Светлый фон

Возвращаясь домой, он боялся, что где-то здесь та безголовая женщина, что явилась во двор, когда он сам шел за братом и Женей. Осторожно взяв под навесом топор – сейчас он будет аккуратен и постарается не пораниться, – Дрюня вошел в дом.

И увидел в гостиной безобразную сцену. Мама, Стас и эта безголовая сплелись в тошнотворный клубок. Казалось, вместе с ними в клубке извиваются огромные змеи. Вся эта масса шевелилась, как… как пальцы тех отрубленных рук, что недавно ощупывали его лицо.

Дрюня заорал от невыносимой душевной боли – от омерзения, гнева, ненависти – и начал рубить этот змеиный клубок топором.

Исступленно наносил удары, бил и кромсал, пока наконец не понял, что нет никакой безголовой, что она ему только мерещилась, что мама просто сидела на коленях у Стаса, лаская и целуя его, а Стас отвечал своими ласками и поцелуями.

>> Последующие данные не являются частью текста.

(** * Spanish flashcards: audio cache, playback engine and export pipeline

    A shallow embedding of the TypeScript sources of the flashcard player:

    - [crypto.createHash('sha256')] as used by [generateCacheKey]
      (main/ttsHandler.ts and main/audioExporter.ts),
    - the duration heuristics of renderer/utils/timeUtils.ts,
    - the vocabulary parser of renderer/services/FileParser.ts,
    - the disk cache and [synthesizeSpeech] of main/ttsHandler.ts,
    - the transport state machine of renderer/services/PlaybackEngine.ts,
    - [exportAudioFile] of main/audioExporter.ts.

    Conventions of the model.
    - A JavaScript string is modelled by the [string] of its UTF-8 bytes
      (this is what [hash.update] digests).  White space is the ASCII
      white space.
    - A JavaScript number that measures time is a rational [Q]; the
      rounding of IEEE doubles is not modelled.  [Infinity], which the
      engine uses as default window end, is a constructor of [bound].
    - Code that throws is modelled in a state-and-exception monad: the
      state reached when the exception is raised is kept, as in
      JavaScript, where nothing is rolled back.
    - An [async] function runs atomically between two [await]s; the
      steps between awaits are separate functions wherever a property
      depends on how calls interleave. *)

From Stdlib Require Import ZArith QArith Qround Lqa String Ascii List Sorted Lia.
From stdpp Require Import base gmap strings list fin_maps pretty.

Эту пожилую парочку все еще влюбленных друг в друга людей иногда кружило в таких страстных водоворотах, когда нежность, как в юности, лилась через край.

А где-то на краю зрения стоял у стены отец, с улыбкой смотрел на это яростное священнодействие смерти, поглаживая рукой прижавшегося к нему Морфея.

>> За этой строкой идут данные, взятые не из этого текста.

(** * The task runtime: scheduler, worker, port selector and native builtins

    A shallow embedding of the C++ runtime under [src/rt]
    ([rust_scheduler.cpp], [rust_port_selector.cpp], the worker
    [rust_task_thread], the native builtins and the [uvtmp] event-loop
    glue) and the properties of the runtime's specification proved about
    it.

    Objects that the C++ code reaches through pointers live in heaps keyed
    by handles; every method becomes a function in the monad [M] over the
    [world] of those heaps.  A run ends in [Ok], in [Fatal] (an [I(...)] or
    [A(...)] check failed and the runtime aborted with its diagnostic) or
    in [Stuck] (the C++ has no defined behaviour: a NULL or dangling
    pointer was dereferenced or an array was indexed out of range). *)

From Stdlib Require Import ZArith List Lia String Bool.
From stdpp Require Import base option list gmap strings.

Open Scope string_scope.
Open Scope Z_scope.
Open Scope list_scope.

(** ** What the sources leave to the platform *)

(** The width of [size_t] / [uintptr_t] and the ISAAC generator
    ([isaac_init], [isaac_rand], from [rust_util.h] and [rand.h]) are
    not part of the sources modelled here. *)
Class Platform : Type := {
  size_bits : Z;
  size_bits_pos : 0 < size_bits;
  randctx : Type;
  isaac_init : randctx;
  isaac_rand : randctx -> Z * randctx
}.

Section Data.
Context `{Platform}.

Definition size_modulus : Z := 2 ^ size_bits.
Definition SIZE_MAX : Z := size_modulus - 1.

(** Arithmetic on [size_t]: every result is reduced modulo [2 ^ size_bits]. *)
Definition size_wrap (x : Z) : Z := x mod size_modulus.
Definition size_add (x y : Z) : Z := size_wrap (x + y).
Definition size_sub (x y : Z) : Z := size_wrap (x - y).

– Почему я забыл? – пробормотал Дрюня, растерянно глядя на топор в своей руке.

Отец отобрал у него топор, положил на пол и с улыбкой произнес:

– Такое бывает, сынок, особенно если время пошло вспять. Мозги-то не сразу приспосабливаются к обратному ходу. Видишь, – он указал на часы на стене, – даже они никак не впишутся…

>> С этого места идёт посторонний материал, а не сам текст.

(** * edx-lint: the feature-toggle checkers

    A shallow embedding of [edx_lint/pylint/feature_toggle_check.py]:
    the line index [AnnotationLines], the tree checker
    [FeatureToggleChecker] and the annotation-group checker
    [FeatureToggleAnnotationChecker], followed by the properties of these
    functions.

    Python values are modelled as the code uses them: a [str] is a list of
    Unicode code points, a compiled pattern is a regular expression run by
    a derivative matcher, [add_message] appends to the list of emitted
    messages, and an uncaught exception ends the run of a check while
    keeping the messages emitted so far. *)

From Stdlib Require Import List NArith ZArith Bool String Ascii Lia.
Import ListNotations.
Local Open Scope Z_scope.

(* ===================================================================== *)
(** ** Python strings *)
(* ===================================================================== *)

Module PyStr.

(** A Python [str]: a sequence of code points. *)
Definition char := N.
Definition pystr := list char.

(** A literal of the source, written as a Rocq string. *)
Definition str (s : string) : pystr :=
  map N_of_ascii (list_ascii_of_string s).

(** A one-character literal of the source. *)
Definition chr (a : ascii) : char := N_of_ascii a.

Definition char_eqb (a b : char) : bool := N.eqb a b.

Fixpoint eqb (a b : pystr) : bool :=
  match a, b with
  | [], [] => true
  | x :: a', y :: b' => char_eqb x y && eqb a' b'
  | _, _ => false
  end.

(** [Py_UNICODE_ISSPACE]: the characters that [\s] matches in a [str]
    pattern and that [str.strip()] removes. *)
Definition isspace (c : char) : bool :=
  ((9 <=? c) && (c <=? 13) || (28 <=? c) && (c <=? 32)
   || (c =? 133) || (c =? 160) || (c =? 5760)
   || (8192 <=? c) && (c <=? 8202)
   || (c =? 8232) || (c =? 8233) || (c =? 8239) || (c =? 8287)
   || (c =? 12288))%N.

(** The class [[A-Z]]. *)
Definition is_upper_AZ (c : char) : bool := ((65 <=? c) && (c <=? 90))%N.

Fixpoint startswith (s prefix : pystr) {struct prefix} : bool :=
  match prefix, s with
  | [], _ => true
  | p :: prefix', c :: s' => char_eqb c p && startswith s' prefix'
  | _ :: _, [] => false
  end.

(** [s.endswith(suffix)] *)
Definition endswith (s suffix : pystr) : bool :=
  startswith (rev s) (rev suffix).

(** [s.endswith((a, b, ...))]: some member of the tuple is a suffix. *)
Definition endswith_any (s : pystr) (suffixes : list pystr) : bool :=
  existsb (endswith s) suffixes.

(** [sub in s] on strings: [sub] occurs as a contiguous slice. *)
Fixpoint contains (sub s : pystr) : bool :=
  startswith s sub ||
  match s with
  | [] => false
  | _ :: s' => contains sub s'
  end.

Fixpoint lstrip (s : pystr) : pystr :=
  match s with
  | c :: s' => if isspace c then lstrip s' else s
  | [] => []
  end.

Definition rstrip (s : pystr) : pystr := rev (lstrip (rev s)).

(** [s.strip()] *)
Definition strip (s : pystr) : pystr := rstrip (lstrip s).

(** [s.split(sep)] for a one-character separator: never an empty list. *)
Fixpoint split (sep : char) (s : pystr) : list pystr :=
  match s with
  | [] => [[]]
  | c :: s' =>
      if char_eqb c sep then [] :: split sep s'
      else match split sep s' with
           | l :: ls => (c :: l) :: ls
           | [] => [[c]]
           end
  end.

(** [x in [a, b, ...]] for strings. *)
Definition mem (x : pystr) (l : list pystr) : bool := existsb (eqb x) l.

End PyStr.
Import PyStr.

(* ===================================================================== *)
(** ** Regular expressions, as [re.compile(...).match] runs them *)
(* ===================================================================== *)

Module Regex.

Inductive regex :=
| Void                       (* matches nothing *)
| Eps                        (* the empty pattern *)
| Chr (c : char)             (* a literal character *)
| Class (p : char -> bool)   (* a character class *)
| Seq (r1 r2 : regex)
| Alt (r1 r2 : regex)
| Star (r : regex).

(** The strings a pattern denotes. *)
Inductive lang : regex -> pystr -> Prop :=
| L_eps : lang Eps []
| L_chr c : lang (Chr c) [c]
| L_class p c : p c = true -> lang (Class p) [c]
| L_seq r1 r2 u v : lang r1 u -> lang r2 v -> lang (Seq r1 r2) (u ++ v)
| L_alt_l r1 r2 u : lang r1 u -> lang (Alt r1 r2) u
| L_alt_r r1 r2 u : lang r2 u -> lang (Alt r1 r2) u
| L_star_nil r : lang (Star r) []
| L_star_app r u v : lang r u -> lang (Star r) v -> lang (Star r) (u ++ v).

Fixpoint nullable (r : regex) : bool :=
  match r with
  | Void => false
  | Eps => true
  | Chr _ => false
  | Class _ => false
  | Seq r1 r2 => nullable r1 && nullable r2
  | Alt r1 r2 => nullable r1 || nullable r2
  | Star _ => true
  end.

Секундная стрелка на циферблате дергалась в небольшом интервале, отсчитывая по нескольку секунд то вперед, то назад. Угрюмо взглянув на эту стрелку, Дрюня подумал, что батарейка в часах, наверное, села, отец же – хитрец! – не преминул этим воспользоваться в своих целях.

Морфей меж тем смотрел на Дрюню, продолжая скалить зубы. Эти зубы что-то мучительно напоминали ему. Ну конечно! Он понял. Оскаленные страшные зубы напоминали его собственные мысли в момент прояснения ума. Ясное четкое движение логики походило на оскаленную пасть, острыми зубами терзавшую поверженную плоть. Сейчас, когда ум снова прояснился, Дрюня осознал наконец, почему был так мерзок самому себе всякий раз после прояснения.

Когда Дрюня, призывая умершего отца, вдруг взрослел, отряхиваясь от морока глупости, он переставал любить своих родных. Маму. Стаса. Брата. Все эти дорогие сердцу милые люди становились ему неприятны. Воспоминания о них отзывались холодом. Таким же могильным холодом, какой сейчас источал отец.

Глядя в его веселое и холодное лицо, Дрюня словно заглядывал в бездну собственного пробудившегося разума.